Hispanic Heritage Month Teacher Profile Alexandra Fuentes


Alexandra Fuentes

ELL Biology & Ecology High School Teacher in Alexandria, VA

Alexandra Fuentes teaches high school ELL Biology/Ecology at TC Williams International Academy in Alexandria, VA. Previously she taught biology for five years at Cesar Chavez Public Charter School for Public Policy in Washington, DC. She is a Teach Plus Teaching Policy Fellow Alum, a Knowles Science Teaching Senior Fellow, and a Teacher-in-Residence with Teach Plus where she is helping to coordinate a Teach Plus alumni network. She was a panelist at the 2013 NBC Education Nation Teacher Town Hall, has written several op-eds, and was featured in a Q&A article by Anya Grottel-Brown titled “Bridging the Gap Between Teachers and the Media.” She also co-directed a high school musical production of RENT, co-founded a mentoring program for advanced students to work with scientists at the Smithsonian National Museum of Natural History, and facilitated the Mentors in Medicine pre-med enrichment program at the DC charter school where she started her teaching career. She holds a B.S. in Biology and Economics from the University of Pittsburgh and an Ed.M. from the Harvard Graduate School of Education.

Why do you teach? I teach because education can change the trajectory of children’s lives, and because I believe a child’s access to educational opportunities and quality teachers should not be determined by their zip code.I teach Biology because it is more than a collection of facts. It is a field that needs young people with new ideas and fresh perspectives to propel us forward.
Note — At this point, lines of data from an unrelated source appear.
(* ===== verification/EpochStore.v ===== *)
(** * The local store of epochs (packages/daemon/src/security/epoch-store.ts)

    The file crypto/epochs.json keeps the user and team epochs with their private keys,
    the enrollments of this device, and the public epochs of others it has pinned.
    Every operation reads the whole file, and those that change it write it back.  What
    JSON.parse made of the file is a [StoredFile]; its entries are those this code
    wrote.  The time is an argument. *)

From S2P Require Import Prelude JsString JsMap Json JsonText JsonStringify JsNumber CanonicalJson Noise EpochProtocol.
From stdpp Require Import prelude strings list.
From Stdlib Require Import ZArith Lia Floats.SpecFloat.

Definition STORE_SCHEMA : string := "viewport.local_crypto_epochs/v1".

Inductive EpochStatus := active | superseded | revoked.
Inductive EnrollmentStatus := enrollment_pending | enrollment_approved | enrollment_accepted | enrollment_revoked.
#[export] Instance EpochStatus_eq_dec : EqDecision EpochStatus.
Proof. solve_decision. Defined.

(** The keys of an epoch. *)
Record EpochKeyMaterial := {
  encryptionPublicKeyJwk : json; encryptionPrivateKeyJwk : json; signingPublicKeyJwk : json; signingPrivateKeyJwk : json
}.

Record LocalUserCryptoEpoch := {
  u_workspaceId : string; u_userId : string; u_platformEpochId : option string; u_epoch : spec_float; u_schema : string;
  u_status : EpochStatus; u_keys : EpochKeyMaterial; u_fingerprint : string;
  u_previousEpochFingerprint : option string; u_createdAt : string; u_updatedAt : string
}.

Record LocalTeamCryptoEpoch := {
  te_workspaceId : string; te_teamId : string; te_platformTeamId : option string; te_platformEpochId : option string;
  te_epoch : spec_float; te_schema : string; te_status : EpochStatus; te_keys : EpochKeyMaterial;
  te_fingerprint : string; te_previousEpochFingerprint : option string; te_createdAt : string; te_updatedAt : string
}.
Definition pin_input (e : PublicEpochForPinning) : LocalPublicEpochPin :=
  {| p_workspaceId := e_workspaceId e; p_subjectType := e_subjectType e; p_subjectId := e_subjectId e;
     p_platformEpochId := e_platformEpochId e; p_epoch := e_epoch e; p_schema := e_schema e;
     p_fingerprint := e_fingerprint e; p_encryptionPublicKeyJwk := e_encryptionPublicKeyJwk e;
     p_signingPublicKeyJwk := e_signingPublicKeyJwk e; p_previousEpochFingerprint := e_previousEpochFingerprint e;
     p_continuityPayload := e_continuityPayload e; p_continuitySignature := e_continuitySignature e;
     p_signedByEpochFingerprint := e_signedByEpochFingerprint e; p_createdAt := ""; p_updatedAt := "" |}.

(** The checks against what is pinned in the file. *)
Definition checkPublicEpoch (e : PublicEpochForPinning) (d : file) : result () :=
  _ ← require (String.eqb (epochFingerprint (publicEpochDescriptor e)) (e_fingerprint e))
        ("Fetched " +:+ e_subjectType e +:+ " epoch fingerprint mismatch for " +:+ e_subjectId e +:+ ".");
  previous ← getLocalPublicEpochPin (e_workspaceId e) (e_subjectType e) (e_subjectId e) d;
  match previous with
  | None => Ok ()
  | Some previous =>
      _ ← require (negb (num_lt (e_epoch e) (p_epoch previous)))
            ("Fetched " +:+ e_subjectType e +:+ " epoch rollback for " +:+ e_subjectId e +:+ ": " +:+
             show_num (e_epoch e) +:+ " < " +:+ show_num (p_epoch previous) +:+ ".");
      _ ← require (negb (num_eq (e_epoch e) (p_epoch previous) && negb (String.eqb (e_fingerprint e) (p_fingerprint previous))))
            ("Fetched " +:+ e_subjectType e +:+ " epoch replacement for " +:+ e_subjectId e +:+ " requires signed continuity.");
      if num_lt (p_epoch previous) (e_epoch e) then assertSignedContinuity previous e else Ok ()
  end.

Definition validateAndPinPublicEpoch (e : PublicEpochForPinning) (now : string) (d : file)
    : result (LocalPublicEpochPin * file) :=
  _ ← checkPublicEpoch e d;
  upsertLocalPublicEpochPin (pin_input e) now d.

(** The file after a sequence of calls; one that throws has not written. *)
Definition pin_call (d : file) (call : PublicEpochForPinning * string) : file :=
  match validateAndPinPublicEpoch call.1 call.2 d with Ok (_, d') => d' | Throw _ => d end.
Definition pin_calls (calls : list (PublicEpochForPinning * string)) (d : file) : file := fold_left pin_call calls d.

(** ** A subject over time *)

(** The transition to [q] was signed by the key of [p], and names both. *)
Definition endorsed (p q : LocalPublicEpochPin) : Prop :=
  p_previousEpochFingerprint q = Some (p_fingerprint p) ∧
  ∃ v t signature, p_continuityPayload q = Some v ∧ readTransitionPayload v = Ok t ∧
    p_continuitySignature q = Some signature ∧
    t_fromEpochFingerprint t = p_fingerprint p ∧ t_toEpochFingerprint t = p_fingerprint q ∧
    ed_verify (p_signingPublicKeyJwk p) (canonicalJson (transition_json t)) (fromBase64Url signature) = Some true.

(** The fingerprint of a pin is that of its own keys, subject and epoch. *)
Definition pin_descriptor (p : LocalPublicEpochPin) : EpochDescriptor :=
  {| d_schema := p_schema p; d_workspaceId := p_workspaceId p; d_subjectType := p_subjectType p;
     d_subjectId := p_subjectId p; d_epoch := p_epoch p; d_encryptionPublicKeyJwk := p_encryptionPublicKeyJwk p;
     d_signingPublicKeyJwk := p_signingPublicKeyJwk p; d_previousEpochFingerprint := p_previousEpochFingerprint p;
     d_createdAt := "pinning-fingerprint-input" |}.
Definition fingerprinted (p : LocalPublicEpochPin) : Prop := p_fingerprint p = epochFingerprint (pin_descriptor p).

(** The step from one newest pin to the next. *)
Definition succeeds (p q : LocalPublicEpochPin) : Prop :=
  fingerprinted q ∧
  (num_eq (p_epoch q) (p_epoch p) = true ∧ p_fingerprint q = p_fingerprint p ∨
   num_lt (p_epoch p) (p_epoch q) = true ∧ endorsed p q).

Definition pin_numbers (d : file) : Prop :=
  ∃ s, readLocalEpochStore d = Ok s ∧ numbers p_epoch (publicEpochPins s).
Definition call_number (call : PublicEpochForPinning * string) : Prop := is_nan (e_epoch call.1) = false.

Lemma require_Ok b m u : require b m = Ok u → b = true.
Proof. by destruct b. Qed.

Lemma verify_endorsed signed key from to :
  verifyEpochTransition signed key from to = Ok true →
  t_fromEpochFingerprint (s_payload signed) = from ∧ t_toEpochFingerprint (s_payload signed) = to ∧
  ed_verify key (canonicalJson (transition_json (s_payload signed))) (fromBase64Url (s_signature signed)) = Some true.
Proof.
  unfold verifyEpochTransition. destruct (String.eqb_spec (s_signedByEpochFingerprint signed) from); [|done].
  destruct (String.eqb_spec (t_fromEpochFingerprint (s_payload signed)) from); [|done].
  destruct (String.eqb_spec (t_toEpochFingerprint (s_payload signed)) to); [|done]. simpl.
  destruct (ed_verify _ _ _); simpl; [|done]. intros [= ->]. done.
Qed.

Lemma continuity_endorsed p e c : assertSignedContinuity p e = Ok c → ∀ created updated,
  endorsed p (pin_times created updated (pin_input e)).
Proof.
  unfold assertSignedContinuity. intros Ha created updated.
  destruct (require (option_eqb _ _) _) eqn:E1; [|done]. apply require_Ok, bool_decide_eq_true in E1. cbn [mbind result_bind] in Ha.
  destruct (e_continuityPayload e) as [v|] eqn:Ev; [|done]. destruct (e_continuitySignature e) as [sig|] eqn:Es; [|done].
  destruct (require (truthy_json _ && _) _); [|done]. cbn [mbind result_bind] in Ha.
  destruct (readTransitionPayload v) as [t|] eqn:Et; [|done]. cbn [mbind result_bind] in Ha.
  destruct (verifyEpochTransition _ _ _ _) as [ok|] eqn:Eo; [|done]. cbn [mbind result_bind] in Ha.
  apply require_Ok in Ha as ->. apply verify_endorsed in Eo as (H1 & H2 & H3). simpl in *.
  split; [done|]. by exists v, t, sig.
Qed.

(** What the checks establish of the newest pin. *)
Lemma check_succeeds e d c p : is_nan (e_epoch e) = false → is_nan (p_epoch p) = false →
  checkPublicEpoch e d = Ok c →
  getLocalPublicEpochPin (e_workspaceId e) (e_subjectType e) (e_subjectId e) d = Ok (Some p) →
  ∀ created updated, succeeds p (pin_times created updated (pin_input e)).
Proof.
  intros Ne Np. unfold checkPublicEpoch. intros Hc Hp created updated.
  destruct (require _ _) eqn:E0; [|done]. apply require_Ok, String.eqb_eq in E0. cbn [mbind result_bind] in Hc. rewrite Hp in Hc. cbn [mbind result_bind] in Hc.
  destruct (require (negb (num_lt _ _)) _) eqn:E1; [|done]. apply require_Ok, negb_true_iff in E1.
  cbn [mbind result_bind] in Hc. destruct (require _ _) eqn:E2; [|done]. apply require_Ok in E2. cbn [mbind result_bind] in Hc.
  split; [by symmetry|]. simpl p_epoch. simpl p_fingerprint. destruct (num_lt (p_epoch p) (e_epoch e)) eqn:E3.
  - right. split; [done|]. by eapply continuity_endorsed.
  - left. assert (num_eq (e_epoch e) (p_epoch p) = true) as E4.
    { destruct (num_trichotomy (e_epoch e) (p_epoch p) Ne Np) as [H1|[H1|H1]]; congruence. }
    split; [done|]. rewrite E4 in E2. simpl in E2. rewrite negb_involutive in E2. by apply String.eqb_eq.
Qed.

Section Subject.
Variables (workspaceId subjectType subjectId : string).
Notation mine := (pin_of workspaceId subjectType subjectId).

Lemma pin_of_other e p : pin_of (e_workspaceId e) (e_subjectType e) (e_subjectId e) p = true →
  mine (pin_times "" "" (pin_input e)) = false → mine p = false.
Proof.
  unfold pin_of. simpl. intros [[->%String.eqb_eq ->%String.eqb_eq]%andb_true_iff ->%String.eqb_eq]%andb_true_iff. done.
Qed.

(** The pins of the subject in a file. *)
Definition subject_pins (d : file) : list LocalPublicEpochPin :=
  match readLocalEpochStore d with Ok s => List.filter mine (publicEpochPins s) | Throw _ => [] end.

Lemma newest_pin d : (∃ s, readLocalEpochStore d = Ok s) →
  getLocalPublicEpochPin workspaceId subjectType subjectId d = Ok (newest p_epoch (subject_pins d)).
Proof. intros [s Hs]. unfold getLocalPublicEpochPin, subject_pins. rewrite Hs. simpl. by rewrite head_sort_by_epoch. Qed.

Lemma filter_numbers s : numbers p_epoch (publicEpochPins s) → numbers p_epoch (List.filter mine (publicEpochPins s)).
Proof. intros Hn p Hp. apply list_elem_of_In, filter_In in Hp as [Hp _]. by apply Hn, list_elem_of_In. Qed.

(** The subject's own pin is stored as its newest. *)
Lemma put_newest e now s p : numbers p_epoch (publicEpochPins s) → is_nan (e_epoch e) = false →
  mine (pin_input e) = true → newest p_epoch (List.filter mine (publicEpochPins s)) = Some p →
  num_lt (e_epoch e) (p_epoch p) = false →
  let '(y, ps) := upsert (λ p, mine p && num_eq (p_epoch p) (e_epoch e)) (λ p, pin_times (p_createdAt p) now (pin_input e))
                    (pin_times now now (pin_input e)) (publicEpochPins s) in
  newest p_epoch (List.filter mine ps) = Some y.
Proof.
  intros Hn He Hmine Hp Hep.
  destruct (newest_elem p_epoch _ p (filter_numbers s Hn) Hp) as [Hpin Hmax].
  assert (∀ z, z ∈ publicEpochPins s → mine z = true → is_nan (p_epoch z) = false ∧ num_lt (p_epoch p) (p_epoch z) = false) as Hz.
  { intros z Hz Hm. split; [by apply Hn|]. by apply Hmax, list_elem_of_In, filter_In; rewrite <- list_elem_of_In. }
  assert (is_nan (p_epoch p) = false) as Np by by apply (filter_numbers s Hn).
  match goal with |- let '(_, _) := upsert ?q ?f ?c ?l in _ => pose proof (upsert_spec q f c l) as Hs; destruct (upsert q f c l) as [y ps] end.
  assert (mine y = true ∧ p_epoch y = e_epoch e) as [Hy Ey].
  { destruct Hs as [(l1 & x & l2 & _ & _ & _ & -> & _)|(_ & -> & _)]; split; try done; apply Hmine. }
  destruct Hs as [(l1 & x & l2 & El & Hx & Hl1 & _ & ->)|(Hno & _ & ->)]; rewrite List.filter_app; simpl; rewrite Hy.
  - rewrite El in Hz. apply newest_put.
    + intros z Hz'. apply elem_of_app in Hz' as [Hz'|Hz']; [|apply elem_of_cons in Hz' as [->|Hz']; [by rewrite Ey|]];
        apply list_elem_of_In, filter_In in Hz' as [Hz' Hm]; apply list_elem_of_In in Hz'; apply Hz; set_solver.
    + intros z Hz'. apply list_elem_of_In, filter_In in Hz' as [Hz' Hm]. apply list_elem_of_In in Hz'. rewrite Ey.
      destruct (Hz z ltac:(set_solver) Hm) as [Nz Lz]. apply (num_below (p_epoch p)); try done.
      specialize (Hl1 z Hz'). rewrite Hm in Hl1. done.
    + intros z Hz'. apply list_elem_of_In, filter_In in Hz' as [Hz' Hm]. apply list_elem_of_In in Hz'. rewrite Ey.
      destruct (Hz z ltac:(set_solver) Hm) as [Nz Lz]. by apply (num_above (p_epoch p)).
  - apply newest_put; [| |intros z Hz'; by apply elem_of_nil in Hz'].
    + intros z Hz'. apply elem_of_app in Hz' as [Hz'|Hz']; [|apply list_elem_of_singleton in Hz' as ->; by rewrite Ey].
      apply list_elem_of_In, filter_In in Hz' as [Hz' Hm]. apply list_elem_of_In in Hz'. by apply Hz.
    + intros z Hz'. apply list_elem_of_In, filter_In in Hz' as [Hz' Hm]. apply list_elem_of_In in Hz'. rewrite Ey.
      destruct (Hz z Hz' Hm) as [Nz Lz]. apply (num_below (p_epoch p)); try done.
      specialize (Hno z Hz'). rewrite Hm in Hno. done.
Qed.

Lemma put_numbers e now s : numbers p_epoch (publicEpochPins s) → is_nan (e_epoch e) = false →
  ∀ q, numbers p_epoch (upsert q (λ p, pin_times (p_createdAt p) now (pin_input e))
                    (pin_times now now (pin_input e)) (publicEpochPins s)).2.
Proof.
  intros Hn He q. match goal with |- numbers _ (upsert ?q ?f ?c ?l).2 => pose proof (upsert_spec q f c l) as Hs; destruct (upsert q f c l) as [y ps] end.
  intros z Hz. simpl in Hz. destruct Hs as [(l1 & x & l2 & El & _ & _ & -> & ->)|(_ & -> & ->)].
  - rewrite El in Hn. apply elem_of_app in Hz as [Hz|Hz]; [apply Hn; set_solver|].
    apply elem_of_cons in Hz as [->|Hz]; [done|apply Hn; set_solver].
  - apply elem_of_app in Hz as [Hz|Hz]; [by apply Hn|]. by apply list_elem_of_singleton in Hz as ->.
Qed.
Whether my students go into science or another field, it is a privilege to work with them to help them uncover their passions and rethink what is possible for their futures.I teach because the field of education demands top talent and grit, and because teachers are the ones who are best positioned to advocate for the policies and best practices that our students need.
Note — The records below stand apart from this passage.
(* ===== verification/EpochSync.v ===== *)
(** * Creating and rotating epochs (packages/daemon/src/security/epoch-sync.ts)

    [ensureUserCryptoEpoch] and [ensureTeamCryptoEpoch] create the first epoch of a user
    or of a team and publish it; [rotateUserCryptoEpoch] and [rotateTeamCryptoEpoch]
    replace the active epoch by a new one, with a transition the old one signs;
    [processPendingCryptoRotationRequests] does the rotations the platform asks for and
    grants the new team epochs to their members ([grant] stands for
    grantTeamEpochToUserEpoch of TeamGrants.v). *)

From S2P Require Import Prelude JsString JsMap Json JsonText JsonStringify JsNumber CanonicalJson Noise EpochProtocol EpochStore Routing EpochClient.
From stdpp Require Import prelude strings list pretty.
From Stdlib Require Import ZArith Lia Ascii Floats.SpecFloat.

Definition sync_messages : Messages := {|
  msg_object := λ _, "Expected response object.";
  msg_field := λ name, "Crypto epoch response did not include " +:+ name;
  msg_nested := λ name, "Crypto epoch response did not include " +:+ name;
  msg_number := λ name, "Crypto epoch response did not include numeric " +:+ name;
  msg_array := λ name, "Crypto epoch response did not include " +:+ name +:+ " array."
|}.

Definition epoch_error : string := "Crypto epoch sync failed: ".
Definition rotation_error : string := "Crypto rotation sync failed: ".

(** [typeof data[name] === 'string' ? data[name] : null] *)
Definition optional_string (data : record) (name : string) : option string := as_string (field data name).

(** The epoch the platform answered with, with the private keys made here. *)
Definition user_epoch_answer (data : record) (keys : EpochKeyMaterial) : result LocalUserCryptoEpoch :=
  ws ← read_string sync_messages data "workspace_id";
  user ← read_id sync_messages data "user_id";
  id ← read_string sync_messages data "id";
  epoch ← read_number sync_messages data "epoch";
  enc ← read_object sync_messages (JObj data) "encryption_public_key_jwk";
  sig ← read_object sync_messages (JObj data) "signing_public_key_jwk";
  fp ← read_string sync_messages data "fingerprint";
  Ok {| u_workspaceId := ws; u_userId := user; u_platformEpochId := Some id; u_epoch := epoch;
        u_schema := USER_EPOCH_SCHEMA; u_status := active;
        u_keys := {| encryptionPublicKeyJwk := JObj enc; encryptionPrivateKeyJwk := encryptionPrivateKeyJwk keys;
                     signingPublicKeyJwk := JObj sig; signingPrivateKeyJwk := signingPrivateKeyJwk keys |};
        u_fingerprint := fp; u_previousEpochFingerprint := optional_string data "previous_epoch_fingerprint";
        u_createdAt := ""; u_updatedAt := "" |}.

Definition team_epoch_answer (teamId : string) (data : record) (keys : EpochKeyMaterial) : result LocalTeamCryptoEpoch :=
  ws ← read_string sync_messages data "workspace_id";
  team ← read_id sync_messages data "team_id";
  id ← read_string sync_messages data "id";
  epoch ← read_number sync_messages data "epoch";
  enc ← read_object sync_messages (JObj data) "encryption_public_key_jwk";
  sig ← read_object sync_messages (JObj data) "signing_public_key_jwk";
  fp ← read_string sync_messages data "fingerprint";
  Ok {| te_workspaceId := ws; te_teamId := teamId; te_platformTeamId := Some team; te_platformEpochId := Some id;
        te_epoch := epoch; te_schema := TEAM_EPOCH_SCHEMA; te_status := active;
        te_keys := {| encryptionPublicKeyJwk := JObj enc; encryptionPrivateKeyJwk := encryptionPrivateKeyJwk keys;
                      signingPublicKeyJwk := JObj sig; signingPrivateKeyJwk := signingPrivateKeyJwk keys |};
        te_fingerprint := fp; te_previousEpochFingerprint := optional_string data "previous_epoch_fingerprint";
        te_createdAt := ""; te_updatedAt := "" |}.

Definition first_epoch_body (credential : string) (d : EpochDescriptor) : record :=
  [("credential", JStr credential); ("epoch", JNum (num_of_Z 1));
   ("encryption_public_key_jwk", d_encryptionPublicKeyJwk d); ("signing_public_key_jwk", d_signingPublicKeyJwk d)].

Definition rotation_body (credential : string) (d : EpochDescriptor) (previous : string) (c : SignedEpochTransition) : record :=
  [("credential", JStr credential); ("epoch", JNum (d_epoch d));
   ("encryption_public_key_jwk", d_encryptionPublicKeyJwk d); ("signing_public_key_jwk", d_signingPublicKeyJwk d);
   ("previous_epoch_fingerprint", JStr previous);
   ("continuity", JObj [("payload", transition_json (s_payload c)); ("signature", JStr (s_signature c));
                        ("signed_by_epoch_fingerprint", JStr (s_signedByEpochFingerprint c))])].

(** The stored epoch as the start of a transition. *)
Definition user_descriptor (e : LocalUserCryptoEpoch) : EpochDescriptor :=
  {| d_schema := u_schema e; d_workspaceId := u_workspaceId e; d_subjectType := "user"; d_subjectId := u_userId e;
     d_epoch := u_epoch e; d_encryptionPublicKeyJwk := encryptionPublicKeyJwk (u_keys e);
     d_signingPublicKeyJwk := signingPublicKeyJwk (u_keys e);
     d_previousEpochFingerprint := u_previousEpochFingerprint e; d_createdAt := u_createdAt e |}.

Definition team_subject (e : LocalTeamCryptoEpoch) : string := coalesce (te_platformTeamId e) (te_teamId e).

Definition team_descriptor (e : LocalTeamCryptoEpoch) : EpochDescriptor :=
  {| d_schema := te_schema e; d_workspaceId := te_workspaceId e; d_subjectType := "team"; d_subjectId := team_subject e;
     d_epoch := te_epoch e; d_encryptionPublicKeyJwk := encryptionPublicKeyJwk (te_keys e);
     d_signingPublicKeyJwk := signingPublicKeyJwk (te_keys e);
     d_previousEpochFingerprint := te_previousEpochFingerprint e; d_createdAt := te_createdAt e |}.

(** ** What the platform asks for *)

Record RotationRequest := {
  rr_id : string; rr_subject_type : string; rr_subject_id : string; rr_team_public_id : option string;
  rr_reason : string; rr_recipients : list string
}.

Definition rotationRequestPayload (v : json) : result RotationRequest :=
  data ← read_record sync_messages v "";
  subjectType ← read_string sync_messages data "subject_type";
  _ ← require (String.eqb subjectType "user" || String.eqb subjectType "team")
        ("Unsupported crypto rotation subject: " +:+ subjectType);
  id ← read_string sync_messages data "id";
  subject ← read_string sync_messages data "subject_id";
  reason ← read_string sync_messages data "reason";
  Ok {| rr_id := id; rr_subject_type := subjectType; rr_subject_id := subject;
        rr_team_public_id := optional_string data "team_public_id"; rr_reason := reason;
        rr_recipients := match field data "recipient_user_crypto_epoch_ids" with
                         | Some (JArr l) => map js_String l | _ => [] end |}.

Definition rotationReason (value : string) : string :=
  if bool_decide (value ∈ ["device_revoked"; "member_added"; "member_revoked"; "manual_rotation"; "recovery"])
  then value else "manual_rotation".

Record Rotations := {
  processed : nat; userRotations : nat; teamRotations : nat; teamMemberGrants : nat; skipped : nat
}.

Section Sync.
Context `{Crypto} `{EpochKeys} {Srv : Type}.
Variable env : Env Srv.
Notation M := (M Srv).

Definition user_epochs_url (t : CryptoEpochSyncTarget) : string := runtimeBaseUrl t +:+ "/crypto/user-epochs".
Definition team_epochs_url (t : CryptoEpochSyncTarget) (teamId : string) : string :=
  runtimeBaseUrl t +:+ "/crypto/teams/" +:+ encodeURIComponent teamId +:+ "/epochs".

Definition ensureUserCryptoEpoch (t : CryptoEpochSyncTarget) : M LocalUserCryptoEpoch :=
  existing ← reads (getActiveLocalUserEpoch (workspaceId t));
  match existing with
  | Some e => mret e
  | None =>
      encryption ← draw (x_key env); signing ← draw (ed_key env); now ← draw (clock env);
      let '(descriptor, keys) := createLocalUserEpochKeyMaterial encryption signing (workspaceId t) None
                                   (Some (num_of_Z 1)) None now in
      payload ← postJson env epoch_error (user_epochs_url t) (first_epoch_body (credential t) descriptor);
      data ← lift (read_object sync_messages payload "data");
      input ← lift (user_epoch_answer data keys);
      stored ← draw (clock env);
      writes (upsertLocalUserEpoch input stored)
  end.

Definition rotateUserCryptoEpoch (t : CryptoEpochSyncTarget) (reason : string) : M LocalUserCryptoEpoch :=
  active ← reads (getActiveLocalUserEpoch (workspaceId t));
  previous ← lift (or_throw active "Cannot rotate user crypto epoch before an active local epoch exists.");
  encryption ← draw (x_key env); signing ← draw (ed_key env); now ← draw (clock env);
  let '(descriptor, keys) := createLocalUserEpochKeyMaterial encryption signing (workspaceId t) (Some (u_userId previous))
                               (Some (num_add (u_epoch previous) (num_of_Z 1))) (Some (u_fingerprint previous)) now in
  createdAt ← draw (clock env);
  transition ← lift (epochTransitionPayload (user_descriptor previous) descriptor reason createdAt);
  continuity ← lift (signEpochTransition transition (signingPrivateKeyJwk (u_keys previous)) (u_fingerprint previous));
  payload ← postJson env epoch_error (user_epochs_url t)
              (rotation_body (credential t) descriptor (u_fingerprint previous) continuity);
  data ← lift (read_object sync_messages payload "data");
  input ← lift (user_epoch_answer data keys);
  stored ← draw (clock env);
  writes (upsertLocalUserEpoch input stored).

Definition ensureTeamCryptoEpoch (t : CryptoEpochSyncTarget) (teamId : string) : M LocalTeamCryptoEpoch :=
  existing ← reads (getActiveLocalTeamEpoch (workspaceId t) teamId);
  match existing with
  | Some e => mret e
  | None =>
      encryption ← draw (x_key env); signing ← draw (ed_key env); now ← draw (clock env);
      let '(descriptor, keys) := createLocalTeamEpochKeyMaterial encryption signing (workspaceId t) teamId
                                   (Some (num_of_Z 1)) None now in
      payload ← postJson env epoch_error (team_epochs_url t teamId) (first_epoch_body (credential t) descriptor);
      data ← lift (read_object sync_messages payload "data");
      input ← lift (team_epoch_answer teamId data keys);
      stored ← draw (clock env);
      writes (upsertLocalTeamEpoch input stored)
  end.

Definition rotateTeamCryptoEpoch (t : CryptoEpochSyncTarget) (teamId reason : string) : M LocalTeamCryptoEpoch :=
  active ← reads (getActiveLocalTeamEpoch (workspaceId t) teamId);
  previous ← lift (or_throw active "Cannot rotate team crypto epoch before an active local team epoch exists.");
  encryption ← draw (x_key env); signing ← draw (ed_key env); now ← draw (clock env);
  let '(descriptor, keys) := createLocalTeamEpochKeyMaterial encryption signing (workspaceId t) (team_subject previous)
                               (Some (num_add (te_epoch previous) (num_of_Z 1))) (Some (te_fingerprint previous)) now in
  createdAt ← draw (clock env);
  transition ← lift (epochTransitionPayload (team_descriptor previous) descriptor reason createdAt);
  continuity ← lift (signEpochTransition transition (signingPrivateKeyJwk (te_keys previous)) (te_fingerprint previous));
  payload ← postJson env epoch_error (team_epochs_url t teamId)
              (rotation_body (credential t) descriptor (te_fingerprint previous) continuity);
  data ← lift (read_object sync_messages payload "data");
  input ← lift (team_epoch_answer teamId data keys);
  stored ← draw (clock env);
  writes (upsertLocalTeamEpoch input stored).

Variable grant : CryptoEpochSyncTarget → string → string → M ().

Definition counted (u t g s : nat) (r : Rotations) : Rotations :=
  {| processed := 0; userRotations := userRotations r + u; teamRotations := teamRotations r + t;
     teamMemberGrants := teamMemberGrants r + g; skipped := skipped r + s |}.

(** The grants of a new team epoch, one after the other. *)
Fixpoint grant_all (t : CryptoEpochSyncTarget) (teamCryptoEpochId : string) (recipients : list string) (r : Rotations)
    : M Rotations :=
  match recipients with
  | [] => mret r
  | recipient :: recipients =>
      _ ← grant t teamCryptoEpochId recipient; grant_all t teamCryptoEpochId recipients (counted 0 0 1 0 r)
  end.

(** One round of the loop. *)
Definition process_request (t : CryptoEpochSyncTarget) (request : RotationRequest) (r : Rotations) : M Rotations :=
  if String.eqb (rr_subject_type request) "user" then
    _ ← rotateUserCryptoEpoch t (rotationReason (rr_reason request)); mret (counted 1 0 0 0 r)
  else
    match rr_team_public_id request with
    | Some team =>
        if String.eqb (rr_subject_type request) "team" && truthy_str team then
          rotated ← rotateTeamCryptoEpoch t team (rotationReason (rr_reason request));
          match te_platformEpochId rotated with
          | Some id => if truthy_str id then grant_all t id (rr_recipients request) (counted 0 1 0 0 r)
                       else mret (counted 0 1 0 1 r)
          | None => mret (counted 0 1 0 1 r)
          end
        else mret (counted 0 0 0 1 r)
    | None => mret (counted 0 0 0 1 r)
    end.

Fixpoint process_requests (t : CryptoEpochSyncTarget) (requests : list RotationRequest) (r : Rotations) : M Rotations :=
  match requests with
  | [] => mret r
  | request :: requests => r' ← process_request t request r; process_requests t requests r'
  end.

Definition processPendingCryptoRotationRequests (t : CryptoEpochSyncTarget) : M Rotations :=
  response ← getJson env rotation_error (runtimeBaseUrl t +:+ "/crypto/rotation-requests") (credential t);
  items ← lift (read_array sync_messages response "data");
  requests ← lift (map_results rotationRequestPayload items);
  r ← process_requests t requests {| processed := 0; userRotations := 0; teamRotations := 0; teamMemberGrants := 0; skipped := 0 |};
  mret {| processed := userRotations r + teamRotations r; userRotations := userRotations r; teamRotations := teamRotations r;
          teamMemberGrants := teamMemberGrants r; skipped := skipped r |}.
End Sync.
What do you love about teaching? I love how challenging teaching is. I am constantly problem solving: How can I make the content relevant and interesting? How can I craft a lesson that will get every student to engage in the work? How can the experiences students have in my class push them to rethink what is possible for their own futures? What can I do today in my class to show students that they have unique ideas and talents that can make the world a better place?? Teaching isn’t a job for just anyone. It is a profession that demands top talent akin to the kind of applicants who pursue careers in medicine and law, but even tougher.

Was there a teacher who inspired you? I had many wonderful teachers growing up starting with my mother, but I did not think that I wanted to become a teacher until I volunteered in a preschool during college. It was then that I saw the insatiable curiosity that preschoolers have when they first enter school, and I wondered what could be done to sustain or rekindle that curiosity as kids move through middle and high school. I was also influenced by my grandma who wanted to become a teacher but lived in a time and circumstance that made that dream impossible.